[SystemSafety] Does "reliable" mean "safe" and or "secure" or neither?

Smith, Brian E. (ARC-TH) brian.e.smith at nasa.gov
Mon Apr 25 01:13:47 CEST 2016


Michael,

I, too, follow this list routinely.  It’s like a graduate course in system safety.

Of particular interest are the unique challenge of verifying and validating the performance of increasingly autonomous aerial vehicles.  I’ve been intrigued by the contrasts between industrial “safe states” achieved by closing a few key valves in a nuclear power plant, for example, and those more significant challenges posed by autonomous ground vehicles operating in 2-dimensional space with novel threat environments.  To achieve the promise of “assured autonomy” needed for aerial vehicles not in direct control of human operators, the V&V space may be much larger (as some on this forum have observed).
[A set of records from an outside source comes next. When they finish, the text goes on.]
(* ===== verification/Methods.v ===== *)
(** * All protocol messages

    A Go value of the interface type [Message] is one of the 64 structs of
    [amqp091/spec091.go]; [ParseMethodFrame] there chooses the struct to read by
    class and method number. [Method] is that union, [dispatch] the dynamic
    dispatch of an interface call. *)

From S2P Require Import Prelude Bytes Fields MsgBase.
From S2P Require Import MsgConnection MsgChannel MsgExchange MsgQueue MsgBasic MsgTx.

Inductive Method : Type :=
| M_ConnectionStart (m : ConnectionStart)
| M_ConnectionStartOk (m : ConnectionStartOk)
| M_ConnectionSecure (m : ConnectionSecure)
| M_ConnectionSecureOk (m : ConnectionSecureOk)
| M_ConnectionTune (m : ConnectionTune)
| M_ConnectionTuneOk (m : ConnectionTuneOk)
| M_ConnectionOpen (m : ConnectionOpen)
| M_ConnectionOpenOk (m : ConnectionOpenOk)
| M_ConnectionClose (m : ConnectionClose)
| M_ConnectionCloseOk (m : ConnectionCloseOk)
| M_ConnectionBlocked (m : ConnectionBlocked)
| M_ConnectionUnblocked (m : ConnectionUnblocked)
| M_ConnectionUpdateSecret (m : ConnectionUpdateSecret)
| M_ConnectionUpdateSecretOk (m : ConnectionUpdateSecretOk)
| M_ChannelOpen (m : ChannelOpen)
| M_ChannelOpenOk (m : ChannelOpenOk)
| M_ChannelFlow (m : ChannelFlow)
| M_ChannelFlowOk (m : ChannelFlowOk)
| M_ChannelClose (m : ChannelClose)
| M_ChannelCloseOk (m : ChannelCloseOk)
| M_ExchangeDeclare (m : ExchangeDeclare)
| M_ExchangeDeclareOk (m : ExchangeDeclareOk)
| M_ExchangeDelete (m : ExchangeDelete)
| M_ExchangeDeleteOk (m : ExchangeDeleteOk)
| M_ExchangeBind (m : ExchangeBind)
| M_ExchangeBindOk (m : ExchangeBindOk)
| M_ExchangeUnbind (m : ExchangeUnbind)
| M_ExchangeUnbindOk (m : ExchangeUnbindOk)
| M_QueueDeclare (m : QueueDeclare)
| M_QueueDeclareOk (m : QueueDeclareOk)
| M_QueueBind (m : QueueBind)
| M_QueueBindOk (m : QueueBindOk)
| M_QueueUnbind (m : QueueUnbind)
| M_QueueUnbindOk (m : QueueUnbindOk)
| M_QueuePurge (m : QueuePurge)
| M_QueuePurgeOk (m : QueuePurgeOk)
| M_QueueDelete (m : QueueDelete)
| M_QueueDeleteOk (m : QueueDeleteOk)
| M_BasicQos (m : BasicQos)
| M_BasicQosOk (m : BasicQosOk)
| M_BasicConsume (m : BasicConsume)
| M_BasicConsumeOk (m : BasicConsumeOk)
| M_BasicCancel (m : BasicCancel)
| M_BasicCancelOk (m : BasicCancelOk)
| M_BasicPublish (m : BasicPublish)
| M_BasicReturn (m : BasicReturn)
| M_BasicDeliver (m : BasicDeliver)
| M_BasicGet (m : BasicGet)
| M_BasicGetOk (m : BasicGetOk)
| M_BasicGetEmpty (m : BasicGetEmpty)
| M_BasicAck (m : BasicAck)
| M_BasicReject (m : BasicReject)
| M_BasicRecoverAsync (m : BasicRecoverAsync)
| M_BasicRecover (m : BasicRecover)
| M_BasicRecoverOk (m : BasicRecoverOk)
| M_BasicNack (m : BasicNack)
| M_TxSelect (m : TxSelect)
| M_TxSelectOk (m : TxSelectOk)
| M_TxCommit (m : TxCommit)
| M_TxCommitOk (m : TxCommitOk)
| M_TxRollback (m : TxRollback)
| M_TxRollbackOk (m : TxRollbackOk)
| M_ConfirmSelect (m : ConfirmSelect)
| M_ConfirmSelectOk (m : ConfirmSelectOk).

(** A call [msg.F(...)] on an interface value. *)
Definition dispatch {R : Type} (F : forall M (HM : Message M) (HO : MessageOk M), M -> R)
  (msg : Method) : R :=
  match msg with
  | M_ConnectionStart m => F ConnectionStart _ _ m
  | M_ConnectionStartOk m => F ConnectionStartOk _ _ m
  | M_ConnectionSecure m => F ConnectionSecure _ _ m
  | M_ConnectionSecureOk m => F ConnectionSecureOk _ _ m
  | M_ConnectionTune m => F ConnectionTune _ _ m
  | M_ConnectionTuneOk m => F ConnectionTuneOk _ _ m
  | M_ConnectionOpen m => F ConnectionOpen _ _ m
  | M_ConnectionOpenOk m => F ConnectionOpenOk _ _ m
  | M_ConnectionClose m => F ConnectionClose _ _ m
  | M_ConnectionCloseOk m => F ConnectionCloseOk _ _ m
  | M_ConnectionBlocked m => F ConnectionBlocked _ _ m
  | M_ConnectionUnblocked m => F ConnectionUnblocked _ _ m
  | M_ConnectionUpdateSecret m => F ConnectionUpdateSecret _ _ m
  | M_ConnectionUpdateSecretOk m => F ConnectionUpdateSecretOk _ _ m
  | M_ChannelOpen m => F ChannelOpen _ _ m
  | M_ChannelOpenOk m => F ChannelOpenOk _ _ m
  | M_ChannelFlow m => F ChannelFlow _ _ m
  | M_ChannelFlowOk m => F ChannelFlowOk _ _ m
  | M_ChannelClose m => F ChannelClose _ _ m
  | M_ChannelCloseOk m => F ChannelCloseOk _ _ m
  | M_ExchangeDeclare m => F ExchangeDeclare _ _ m
  | M_ExchangeDeclareOk m => F ExchangeDeclareOk _ _ m
  | M_ExchangeDelete m => F ExchangeDelete _ _ m
  | M_ExchangeDeleteOk m => F ExchangeDeleteOk _ _ m
  | M_ExchangeBind m => F ExchangeBind _ _ m
  | M_ExchangeBindOk m => F ExchangeBindOk _ _ m
  | M_ExchangeUnbind m => F ExchangeUnbind _ _ m
  | M_ExchangeUnbindOk m => F ExchangeUnbindOk _ _ m
  | M_QueueDeclare m => F QueueDeclare _ _ m
  | M_QueueDeclareOk m => F QueueDeclareOk _ _ m
  | M_QueueBind m => F QueueBind _ _ m
  | M_QueueBindOk m => F QueueBindOk _ _ m
  | M_QueueUnbind m => F QueueUnbind _ _ m
  | M_QueueUnbindOk m => F QueueUnbindOk _ _ m
  | M_QueuePurge m => F QueuePurge _ _ m
  | M_QueuePurgeOk m => F QueuePurgeOk _ _ m
  | M_QueueDelete m => F QueueDelete _ _ m
  | M_QueueDeleteOk m => F QueueDeleteOk _ _ m
  | M_BasicQos m => F BasicQos _ _ m
  | M_BasicQosOk m => F BasicQosOk _ _ m
  | M_BasicConsume m => F BasicConsume _ _ m
  | M_BasicConsumeOk m => F BasicConsumeOk _ _ m
  | M_BasicCancel m => F BasicCancel _ _ m
  | M_BasicCancelOk m => F BasicCancelOk _ _ m
  | M_BasicPublish m => F BasicPublish _ _ m
  | M_BasicReturn m => F BasicReturn _ _ m
  | M_BasicDeliver m => F BasicDeliver _ _ m
  | M_BasicGet m => F BasicGet _ _ m
  | M_BasicGetOk m => F BasicGetOk _ _ m
  | M_BasicGetEmpty m => F BasicGetEmpty _ _ m
  | M_BasicAck m => F BasicAck _ _ m
  | M_BasicReject m => F BasicReject _ _ m
  | M_BasicRecoverAsync m => F BasicRecoverAsync _ _ m
  | M_BasicRecover m => F BasicRecover _ _ m
  | M_BasicRecoverOk m => F BasicRecoverOk _ _ m
  | M_BasicNack m => F BasicNack _ _ m
  | M_TxSelect m => F TxSelect _ _ m
  | M_TxSelectOk m => F TxSelectOk _ _ m
  | M_TxCommit m => F TxCommit _ _ m
  | M_TxCommitOk m => F TxCommitOk _ _ m
  | M_TxRollback m => F TxRollback _ _ m
  | M_TxRollbackOk m => F TxRollbackOk _ _ m
  | M_ConfirmSelect m => F ConfirmSelect _ _ m
  | M_ConfirmSelectOk m => F ConfirmSelectOk _ _ m
  end.

Definition Method_ID : Method -> Z * Z := dispatch (fun M _ _ m => ID m).
Definition Method_Wait : Method -> bool := dispatch (fun M _ _ m => Wait m).
Definition Method_Write : Method -> writer := dispatch (fun M _ _ m => Write m).
Definition Method_wf : Method -> bool := dispatch (fun M _ _ m => wf m).

Definition Method_canon (msg : Method) : Method :=
  match msg with
  | M_ConnectionStart m => M_ConnectionStart (canon m)
  | M_ConnectionStartOk m => M_ConnectionStartOk (canon m)
  | M_ConnectionSecure m => M_ConnectionSecure (canon m)
  | M_ConnectionSecureOk m => M_ConnectionSecureOk (canon m)
  | M_ConnectionTune m => M_ConnectionTune (canon m)
  | M_ConnectionTuneOk m => M_ConnectionTuneOk (canon m)
  | M_ConnectionOpen m => M_ConnectionOpen (canon m)
  | M_ConnectionOpenOk m => M_ConnectionOpenOk (canon m)
  | M_ConnectionClose m => M_ConnectionClose (canon m)
  | M_ConnectionCloseOk m => M_ConnectionCloseOk (canon m)
  | M_ConnectionBlocked m => M_ConnectionBlocked (canon m)
  | M_ConnectionUnblocked m => M_ConnectionUnblocked (canon m)
  | M_ConnectionUpdateSecret m => M_ConnectionUpdateSecret (canon m)
  | M_ConnectionUpdateSecretOk m => M_ConnectionUpdateSecretOk (canon m)
  | M_ChannelOpen m => M_ChannelOpen (canon m)
  | M_ChannelOpenOk m => M_ChannelOpenOk (canon m)
  | M_ChannelFlow m => M_ChannelFlow (canon m)
  | M_ChannelFlowOk m => M_ChannelFlowOk (canon m)
  | M_ChannelClose m => M_ChannelClose (canon m)
  | M_ChannelCloseOk m => M_ChannelCloseOk (canon m)
  | M_ExchangeDeclare m => M_ExchangeDeclare (canon m)
  | M_ExchangeDeclareOk m => M_ExchangeDeclareOk (canon m)
  | M_ExchangeDelete m => M_ExchangeDelete (canon m)
  | M_ExchangeDeleteOk m => M_ExchangeDeleteOk (canon m)
  | M_ExchangeBind m => M_ExchangeBind (canon m)
  | M_ExchangeBindOk m => M_ExchangeBindOk (canon m)
  | M_ExchangeUnbind m => M_ExchangeUnbind (canon m)
  | M_ExchangeUnbindOk m => M_ExchangeUnbindOk (canon m)
  | M_QueueDeclare m => M_QueueDeclare (canon m)
  | M_QueueDeclareOk m => M_QueueDeclareOk (canon m)
  | M_QueueBind m => M_QueueBind (canon m)
  | M_QueueBindOk m => M_QueueBindOk (canon m)
  | M_QueueUnbind m => M_QueueUnbind (canon m)
  | M_QueueUnbindOk m => M_QueueUnbindOk (canon m)
  | M_QueuePurge m => M_QueuePurge (canon m)
  | M_QueuePurgeOk m => M_QueuePurgeOk (canon m)
  | M_QueueDelete m => M_QueueDelete (canon m)
  | M_QueueDeleteOk m => M_QueueDeleteOk (canon m)
  | M_BasicQos m => M_BasicQos (canon m)
  | M_BasicQosOk m => M_BasicQosOk (canon m)
  | M_BasicConsume m => M_BasicConsume (canon m)
  | M_BasicConsumeOk m => M_BasicConsumeOk (canon m)
  | M_BasicCancel m => M_BasicCancel (canon m)
  | M_BasicCancelOk m => M_BasicCancelOk (canon m)
  | M_BasicPublish m => M_BasicPublish (canon m)
  | M_BasicReturn m => M_BasicReturn (canon m)
  | M_BasicDeliver m => M_BasicDeliver (canon m)
  | M_BasicGet m => M_BasicGet (canon m)
  | M_BasicGetOk m => M_BasicGetOk (canon m)
  | M_BasicGetEmpty m => M_BasicGetEmpty (canon m)
  | M_BasicAck m => M_BasicAck (canon m)
  | M_BasicReject m => M_BasicReject (canon m)
  | M_BasicRecoverAsync m => M_BasicRecoverAsync (canon m)
  | M_BasicRecover m => M_BasicRecover (canon m)
  | M_BasicRecoverOk m => M_BasicRecoverOk (canon m)
  | M_BasicNack m => M_BasicNack (canon m)
  | M_TxSelect m => M_TxSelect (canon m)
  | M_TxSelectOk m => M_TxSelectOk (canon m)
  | M_TxCommit m => M_TxCommit (canon m)
  | M_TxCommitOk m => M_TxCommitOk (canon m)
  | M_TxRollback m => M_TxRollback (canon m)
  | M_TxRollbackOk m => M_TxRollbackOk (canon m)
  | M_ConfirmSelect m => M_ConfirmSelect (canon m)
  | M_ConfirmSelectOk m => M_ConfirmSelectOk (canon m)
  end.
The semantics of the terms that are the topic of this particular thread are all being debated in the Unmanned Aerial Systems community.

Your points P1 to P4 are well taken.

I really resonate with Phill Koopman’s paper, Challenges in Autonomous Vehicle Testing and Validation.

Brian E. Smith
Special Assistant for Aeronautics, Human Systems Integration Division, NASA Ames Research Center


Never let an airplane or a motorcycle take you somewhere your brain didn't go five seconds earlier.
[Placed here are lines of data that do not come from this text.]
(* ===== verification/Frames.v ===== *)
(** * Frames

    [amqp091/types.go], [ReadFrame] and the [parse*Frame] functions of
    [amqp091/read.go], [ParseMethodFrame] of [amqp091/spec091.go] and the [Write]
    methods of [amqp091/write.go]. A frame is the unit both sides of the proxy
    exchange: a type, a channel, a size, a payload and an end octet. *)

From Stdlib Require Import Strings.Byte.
From S2P Require Import Prelude Bytes Fields MsgBase Methods.

(** ** Constants *)

Definition frameMethod : Z := 1.
Definition frameHeader : Z := 2.
Definition frameBody : Z := 3.
Definition frameHeartbeat : Z := 8.
Definition frameEnd : Z := 206.

Definition flagContentType : Z := 0x8000.
Definition flagContentEncoding : Z := 0x4000.
Definition flagHeaders : Z := 0x2000.
Definition flagDeliveryMode : Z := 0x1000.
Definition flagPriority : Z := 0x0800.
Definition flagCorrelationId : Z := 0x0400.
Definition flagReplyTo : Z := 0x0200.
Definition flagExpiration : Z := 0x0100.
Definition flagMessageId : Z := 0x0080.
Definition flagTimestamp : Z := 0x0040.
Definition flagType : Z := 0x0020.
Definition flagUserId : Z := 0x0010.
Definition flagAppId : Z := 0x0008.
Definition flagReserved1 : Z := 0x0004.

(** ** Data *)

(** [MethodFrame_Method] is [None] for a nil interface value. *)
Record MethodFrame : Type := {
  MethodFrame_ChannelId : Z;
  MethodFrame_ClassId : Z;
  MethodFrame_MethodId : Z;
  MethodFrame_Method : option Method
}.

Record HeaderFrame : Type := {
  HeaderFrame_ChannelId : Z;
  HeaderFrame_ClassId : Z;
  HeaderFrame_weight : Z;
  HeaderFrame_Size : Z;
  HeaderFrame_Properties : Properties
}.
Michael’s proviso also apples to the content of this message.

From: systemsafety <systemsafety-bounces at lists.techfak.uni-bielefeld.de<mailto:systemsafety-bounces at lists.techfak.uni-bielefeld.de>> on behalf of "C. Michael Holloway" <c.m.holloway at nasa.gov<mailto:c.m.holloway at nasa.gov>>
Organization: NASA Langley Research Center
Date: Sunday, April 24, 2016 at 11:33 AM
To: "systemsafety at lists.techfak.uni-bielefeld.de<mailto:systemsafety at lists.techfak.uni-bielefeld.de>" <systemsafety at lists.techfak.uni-bielefeld.de<mailto:systemsafety at lists.techfak.uni-bielefeld.de>>
Cc: "Holloway, Michael (LARC-D320)" <c.michael.holloway at nasa.gov<mailto:c.michael.holloway at nasa.gov>>, cMh Alumni <cmh at alumni.virginia.edu<mailto:cmh at alumni.virginia.edu>>
Subject: Re: [SystemSafety] Does "reliable" mean "safe" and or "secure" or neither?

Greetings,

I read this list regularly, but comment only rarely, and usually regret it when I do (for a wide variety of reasons, which are not relevant to enumerate here).  But this long, mostly tiresome thread has prompted me to write a short response, which will simply take the form of X propositions. I believe each of the propositions is true, but will not provide any arguments to support my belief because I don't have the time to do so.

P1: The association within certain communities of the word "reliability" to mean exclusively "statistical/probabilistic assessment/prediction" has significantly hindered communication with the public at large, and with other communities.

P2: When one person (call him Jack) hears another person (call her Jill) use a word W, Jack nearly always assumes that Jill's intended definition of W is the same definition that he would intend in the same sentence.

P3: Quite often the practical effect of P2 is that Jack and Jill end up in a quarrel, with each convinced the other is wrong / stupid / ignorant / uninformed / pig-headed / ... .  (Rather than cooperating to fetch a pail of water, Jack and Jill throw water on one another.)

P4: Forcing another person to adopt your own personal style of argumentation, rather than adopting your style to match the other person's style, is probably rightly called a form of intellectual bullying.  Or at the very least, it is rightly called a lack of social skills.

--
cMh[ C. Michael Holloway | Senior Research Engineer | NASA Langley Research Center, MS 130, Hampton VA USA | Tel: +1.757.864.1701 ]

The words in this message are mine alone; neither blame nor credit NASA for them.